Today I’m going to write about the roots of engagement, or why we become engaged. Talking recently with a colleague, she asked what to do about the weak spots in our engagements. I explained that there really are no “weak” spots in engagement. I mean, really, when there’s something that I want to be sustainably, richly engaged in, I do that. That is the same with everyone, whether or not we’re conscious of that.
We don’t often think about what we’re engaging in before or while we’re engaged in it. Instead, its often in reflection that we look back and make the connection – “Hey, I was engaged in that!”
“Don’t believe what your eyes are telling you. All they show is limitation. Look with your understanding. Find out what you already know and you will see the way to fly.”
—Richard Bach, Jonathan Livingston Seagull
Sinking Deep In

I am discovering that engagement largely happens with those things that are deep enough to sink into, as opposed to the immediate choices we simply choose in the moment. If I can choose in an instant, I may not be truly capable of engaging in it.
If the same is true for you, you may not be capable of engaging in sudden things, like a fast food meal, a grocery store aisle conversation, or singing a song around the campfire, especially if those are spur of the moment choices that mean little and have little impact on your longer life. If, however, you feel deeply about those things, consider them with meaning and purpose, and connect them to your longer arch of life, happiness, and purpose, then you may be able to engage in them.
Ultimately, this is the tie-around with the rest of our lives: When we learn to think about it, we often expect ourselves to engage in an instant, in every moment of activity we experience. Understanding what we do with this post though, maybe we should reconsider this: Instead of making every moment engaging, we should allow ourselves to simply live in them. Along then way, we can strive to establish deeper, richer connections through learning, living, loving, and growing, and ultimately can eschew momentary blips of connectivity in order to foster lifelong engagement within ourselves and throughout the world around us.
3 Reasons to Engage in Anything

- Hope. When Dr. King’s team stood in circle to reflect and pray after their civil rights activism, every they’d finish with by stacking their hands in the middle of the circle, and they’d chant “Keep Hope ALIVE!” It was a not-so-subtle reminder that hopefulness is driven by engagement.
- Truth. At the heart of all our commitments, possibilities, actions and abilities is engagement. Since engagement is the sustained connection we experience to the worlds within and around ourselves, its the truth at the core of our realities. If we stopped engaging in the world around us and within us, we’d cease to exist!

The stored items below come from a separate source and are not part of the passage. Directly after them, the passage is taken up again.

(* ===== verification/Mcp.v ===== *)
(** * MCP servers

    [pkg/core/pkg/mcp/mcp.go], the clients of a task manager's tools, and
    what of [NewTaskManager] (taskmanager.go) loads the servers and the LLM
    providers.  The client library is the class [McpServices]. *)

From S2P Require Export Llm.
From Stdlib Require Import Ascii.

Local Open Scope string_scope.
Local Open Scope list_scope.

(** ** [os.ExpandEnv] *)

Section ExpandEnv.
Variable getenv : string -> string.

Definition isShellSpecialVar (c : ascii) : bool :=
  match c with
  | "*" | "#" | "$" | "@" | "!" | "?" | "-" => true
  | _ => is_digit c
  end%char.

Definition isAlphaNum (c : ascii) : bool :=
  let n := nat_of_ascii c in
  Ascii.eqb c "_" || is_digit c || ((97 <=? n) && (n <=? 122))%nat || ((65 <=? n) && (n <=? 90))%nat.

Fixpoint alnum_length (s : string) : nat :=
  match s with String c s => if isAlphaNum c then S (alnum_length s) else 0%nat | EmptyString => 0%nat end.

(** The name after a dollar, and how many characters it takes; the text is
    not empty. *)
Definition getShellName (s : string) : string * nat :=
  match s with
  | EmptyString => ("", 0%nat)
  | String c r =>
      if Ascii.eqb c "{"
      then match r with
           | String c1 (String c2 _) =>
               if isShellSpecialVar c1 && Ascii.eqb c2 "}" then (String c1 "", 3%nat)
               else match IndexByte r "}" with
                    | Some O => ("", 2%nat)
                    | Some i => (stake i r, (i + 2)%nat)
                    | None => ("", 1%nat)
                    end
           | _ => match IndexByte r "}" with Some O => ("", 2%nat) | Some i => (stake i r, (i + 2)%nat) | None => ("", 1%nat) end
           end
      else if isShellSpecialVar c then (String c "", 1%nat)
      else let n := alnum_length s in (stake n s, n)
  end.

(** [skip] characters are part of the last name. *)
Fixpoint expand_go (s : string) (skip : nat) : string :=
  match s with
  | EmptyString => ""
  | String c r =>
      match skip with
      | S skip => expand_go r skip
      | O =>
          if Ascii.eqb c "$" && negb (String.eqb r "")
          then let (name, w) := getShellName r in
               (if String.eqb name "" then (if (0 <? w)%nat then "" else "$") else getenv name) +:+ expand_go r w
          else String c (expand_go r 0)
      end
  end.
Definition ExpandEnv (s : string) : string := expand_go s 0.

Lemma ExpandEnv_plain s : no_char "$" s = true -> ExpandEnv s = s.
Proof.
  unfold ExpandEnv. induction s as [|c s IH]; cbn; [done|]. destruct (Ascii.eqb c "$"); [done|]. intros H. by rewrite IH.
Qed.

Lemma expand_go_skip s t : expand_go (s +:+ t) (String.length s) = expand_go t 0.
Proof. induction s as [|c s IH]; [done|exact IH]. Qed.

(** [${NAME}] in a text is replaced; the rest is expanded as if alone. *)
Lemma ExpandEnv_braces name t :
  name <> "" -> no_char "}" name = true -> ExpandEnv ("${" +:+ name +:+ "}" +:+ t) = getenv name +:+ ExpandEnv t.
Proof.
  intros Hne Hn. set (r := name +:+ "}" +:+ t).
  assert (Hname : getShellName (String "{" r) = (name, String.length (String "{" (name +:+ "}")))).
  { assert (Hi : IndexByte r "}" = Some (String.length name)).
    { unfold r. change ("}" +:+ t) with (String "}" t). rewrite IndexByte_append by done. f_equal. }
    assert (Hst : stake (String.length name) r = name) by apply stake_append.
    assert (Hlen : (String.length name + 2)%nat = String.length (String "{" (name +:+ "}"))).
    { cbn. rewrite length_append. cbn. lia. }
    assert (Hgen : match IndexByte r "}" with Some O => ("", 2%nat) | Some i => (stake i r, (i + 2)%nat) | None => ("", 1%nat) end =
                   (name, String.length (String "{" (name +:+ "}")))).
    { rewrite Hi, <- Hlen. destruct name as [|c name]; [done|]. cbn [String.length] in *. by rewrite Hst. }
    unfold getShellName. change (Ascii.eqb "{" "{") with true. cbv iota.
    destruct r as [|c1 [|c2 r2]] eqn:Er; [done|done|]. destruct (isShellSpecialVar c1 && Ascii.eqb c2 "}") eqn:Es; [|done].
    apply andb_true_iff in Es as [_ Es%Ascii.eqb_eq]. subst c2. destruct name as [|n1 [|n2 name]]; [done| |].
    - by injection Er as ->.
    - exfalso. unfold r in Er. injection Er as -> -> _. cbn in Hn. by rewrite andb_false_r in Hn. }
  unfold ExpandEnv. change ("${" +:+ r) with (String "$" (String "{" r)).
  cbn [expand_go]. change (Ascii.eqb "$" "$") with true. change (String.eqb (String "{" r) "") with false. cbn [negb andb].
  rewrite Hname. destruct (String.eqb_spec name ""); [done|]. f_equal.
  assert (Er : String "{" r = String "{" (name +:+ "}") +:+ t) by (unfold r; cbn; by rewrite append_assoc).
  change (expand_go (String "{" r) (String.length (String "{" (name +:+ "}"))) = ExpandEnv t).
  rewrite Er. apply expand_go_skip.
Qed.
End ExpandEnv.

Example ExpandEnv_examples :
  map (ExpandEnv (fun k => if String.eqb k "A" then "x" else "")) ["$A-${A}b"; "$"; "a$"; "${"; "${}"; "$.A"; "$1A"; "${A"] =
  ["x-xb"; "$"; "a$"; ""; ""; "$.A"; "A"; "A"].
Proof. reflexivity. Qed.

(** ** The manager *)

(** What a tool answers with. *)
Inductive Content := TextContent (text : string) | OtherContent.

Class McpServices (W C : Type) := {
  mcp_dial : string -> option (gmap string string) -> W -> res C * W;
  mcp_initialize : C -> W -> option string * W;
  mcp_tool : C -> string -> gomap -> W -> res (list Content) * W;
}.

Record httpDef := { hd_url : string; hd_headers : gmap string string }.
Record McpManager (C : Type) := { mm_clients : gmap string C; mm_defs : gmap string httpDef }.
Arguments mm_clients {C}. Arguments mm_defs {C}.

Definition NewMcpManager (C : Type) : McpManager C := {| mm_clients := ∅; mm_defs := ∅ |}.

Definition Mcp_Register {C} (name url : string) (headers : gmap string string) (m : McpManager C) : McpManager C :=
  {| mm_clients := mm_clients m; mm_defs := <[name := {| hd_url := url; hd_headers := headers |}]> (mm_defs m) |}.

Section Calls.
Context {W C : Type} `{McpServices W C}.

Definition connect (name : string) (def : httpDef) (w : W) : res C * W :=
  match mcp_dial (hd_url def) (if decide (hd_headers def = ∅) then None else Some (hd_headers def)) w with
  | (Err err, w) => (Err ("connect MCP " +:+ name +:+ " at " +:+ hd_url def +:+ ": " +:+ err), w)
  | (Ok c, w) =>
      match mcp_initialize c w with
      | (Some err, w) => (Err ("init MCP " +:+ name +:+ " at " +:+ hd_url def +:+ ": " +:+ err), w)
      | (None, w) => (Ok c, w)
      end
  end.

Definition GetClient (name : string) (m : McpManager C) (w : W) : res C * McpManager C * W :=
  match mm_clients m !! name with
  | Some c => (Ok c, m, w)
  | None =>
      match mm_defs m !! name with
      | None => (Err ("MCP not found: " +:+ name), m, w)
      | Some def =>
          match connect name def w with
          | (Err err, w) => (Err err, m, w)
          | (Ok c, w) => (Ok c, {| mm_clients := <[name := c]> (mm_clients m); mm_defs := mm_defs m |}, w)
          end
      end
  end.

(** Every text goes to the same key. *)
Definition tool_output (toolName : string) (contents : list Content) : gomap :=
  mset "tool" (VStr toolName)
    (fold_left (fun out c => match c with TextContent t => mset "text" (VStr t) out | OtherContent => out end) contents []).

Definition tool_on (c : C) (toolName : string) (args : gomap) (w : W) : res gomap * W :=
  match mcp_tool c toolName args w with
  | (Err err, w) => (Err ("call tool " +:+ toolName +:+ ": " +:+ err), w)
  | (Ok contents, w) => (Ok (tool_output toolName contents), w)
  end.

Definition Mcp_CallTool (clientName toolName : string) (args : gomap) (m : McpManager C) (w : W)
    : res gomap * McpManager C * W :=
  match GetClient clientName m w with
  | (Err err, m, w) => (Err err, m, w)
  | (Ok c, m, w) => let (r, w) := tool_on c toolName args w in (r, m, w)
  end.

(** Calls one after the other. *)
Fixpoint tool_calls (l : list (string * string * gomap)) (m : McpManager C) (w : W) : McpManager C * W :=
  match l with
  | [] => (m, w)
  | (server, tool, args) :: l => let '(_, m, w) := Mcp_CallTool server tool args m w in tool_calls l m w
  end.

Lemma GetClient_defs name m w : mm_defs (GetClient name m w).1.2 = mm_defs m.
Proof.
  unfold GetClient. destruct (mm_clients m !! name); [done|]. destruct (mm_defs m !! name); [|done].
  by destruct (connect name _ w) as [[c|e] w'].
Qed.

Lemma GetClient_keeps name m w k c : mm_clients m !! k = Some c -> mm_clients (GetClient name m w).1.2 !! k = Some c.
Proof.
  intros Hk. unfold GetClient. destruct (mm_clients m !! name) eqn:En; [done|]. destruct (mm_defs m !! name); [|done].
  destruct (connect name _ w) as [[c'|e] w']; [|done]. cbn. by rewrite lookup_insert_ne by congruence.
Qed.

Lemma GetClient_new name m w c m' w' : GetClient name m w = (Ok c, m', w') -> mm_clients m' !! name = Some c.
Proof.
  unfold GetClient. destruct (mm_clients m !! name) as [c0|] eqn:En; [by intros [= <- <- _]|].
  destruct (mm_defs m !! name); [|done]. destruct (connect name _ w) as [[c'|e] w'']; [|done].
  intros [= <- <- _]. apply lookup_insert_eq.
Qed.

Lemma Mcp_CallTool_state server tool args m w : (Mcp_CallTool server tool args m w).1.2 = (GetClient server m w).1.2.
Proof. unfold Mcp_CallTool. destruct (GetClient server m w) as [[[c|e] m'] w']; [|done]. by destruct (tool_on c tool args w'). Qed.

Lemma tool_calls_keep l m w k c : mm_clients m !! k = Some c -> mm_clients (tool_calls l m w).1 !! k = Some c.
Proof.
  revert m w. induction l as [|[[s t] a] l IH]; intros m w Hk; cbn [tool_calls]; [done|].
  destruct (Mcp_CallTool s t a m w) as [[r m'] w'] eqn:E. apply IH.
  pose proof (Mcp_CallTool_state s t a m w) as Hs. rewrite E in Hs. cbn in Hs. rewrite Hs. by apply GetClient_keeps.
Qed.

(** A server that answered once is not connected to again: a later call,
    after any others, is made on the client of the first one. *)
Lemma connected_once server tool args m w r m' w' l :
  Mcp_CallTool server tool args m w = (Ok r, m', w') ->
  exists c, forall tool' args' w2, let m2 := (tool_calls l m' w').1 in
    Mcp_CallTool server tool' args' m2 w2 = (let (r2, w3) := tool_on c tool' args' w2 in (r2, m2, w3)).
Proof.
  intros E. pose proof (Mcp_CallTool_state server tool args m w) as Hs. rewrite E in Hs. cbn in Hs.
  unfold Mcp_CallTool in E. destruct (GetClient server m w) as [[[c|e] m1] w1] eqn:Eg; [|done]. cbn in Hs. subst m'.
  exists c. intros tool' args' w2. cbv zeta. unfold Mcp_CallTool, GetClient at 1.
  by rewrite (tool_calls_keep l m1 w' server c (GetClient_new _ _ _ _ _ _ Eg)).
Qed.
End Calls.

(** Only the last text of an answer is returned. *)
Lemma last_text_wins tool l t : mget "text" (tool_output tool (l ++ [TextContent t])) = Some (VStr t).
Proof. unfold tool_output. rewrite mget_mset_ne by done. rewrite fold_left_app. cbn. apply mget_mset_eq. Qed.

(** ** Loading (taskmanager.go) *)

Section Load.
Context {C : Type} (getenv : string -> string).

Definition expanded_headers (h : option (list (string * string))) : gmap string string :=
  fold_left (fun acc kv => <[kv.1 := ExpandEnv getenv kv.2]> acc) (default [] h) ∅.

Definition load_mcp (m : McpManager C) (i : McpInfo) : McpManager C :=
  if negb (mc_Enabled i) || String.eqb (mc_Name i) "" then m
  else Mcp_Register (mc_Name i) (ExpandEnv getenv (mc_URL i)) (expanded_headers (mc_Headers i)) m.

Definition load_mcps (r : res (list McpInfo)) : McpManager C :=
  match r with Ok l => fold_left load_mcp l (NewMcpManager C) | Err _ => NewMcpManager C end.

(** What a task manager resolves its tools and models with: the second list
    of the providers only goes to the log. *)
Definition tm_resolvers {W} (send : W -> CallReq -> res CallResp * W) `{Decode (list LlmProviderInfo), Decode (list McpInfo)}
    (namespace : string) (w : W) : providers_map * McpManager C * W :=
  let (providers, w) := call_run send (LlmProvider_ListProviders namespace) w in
  let llm := NewLlmProviderManager (Some providers) in
  let (mcps, w) := call_run send (McpProvider_ListMCPs namespace) w in
  let mcp := load_mcps mcps in
  let (_, w) := call_run send (LlmProvider_ListProviders namespace) w in
  (llm, mcp, w).

(** The last enabled server of a name is the one the tools use; none is
    connected yet. *)
Lemma load_mcps_lookup l name : name <> "" ->
  mm_clients (load_mcps (Ok l)) = ∅ /\
  mm_defs (load_mcps (Ok l)) !! name =
    (fun i => {| hd_url := ExpandEnv getenv (mc_URL i); hd_headers := expanded_headers (mc_Headers i) |}) <$>
      List.find (fun i => mc_Enabled i && String.eqb (mc_Name i) name) (rev l).
Proof.
  intros Hn. cbn [load_mcps]. rewrite <- (rev_involutive l) at 1 2. rewrite <- fold_left_rev_right, rev_involutive.
  induction (rev l) as [|i r [IH1 IH2]]; cbn [fold_right List.find]; [split; [done|apply lookup_empty]|].
  unfold load_mcp at 1 3. destruct (mc_Enabled i); cbn [negb orb andb]; [|done].
  destruct (String.eqb_spec (mc_Name i) "") as [E|_].
  - rewrite E. destruct (String.eqb_spec "" name); [by subst|done].
  - split; [done|]. cbn [Mcp_Register mm_defs]. destruct (String.eqb_spec (mc_Name i) name) as [->|Hne].
    + by rewrite lookup_insert_eq.
    + by rewrite lookup_insert_ne.
Qed.
End Load.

- Justice. Engagement is the ultimate form of justice, whether we’re engaging in ourselves or in the world around us. It is justice because, ultimately, we are the only people in charge of our engagement. We are the controllers of the deepest parts of our engagements who nobody, anywhere can harm or take away from. Engagement brings justice because it allows us to connect most deeply, truly, hopefully and sustainably.
Learning to release the tension, pressure, or stress of the daily choices we make might help us hold the engagements we do have in longer, wider, and deeper ways more clearly within our hearts and minds and throughout our lives. Maybe.
Great post. I am still interesting in more of the why…why do people engage, why should they, what benefit does it provide for them, the community, the world when they do engage?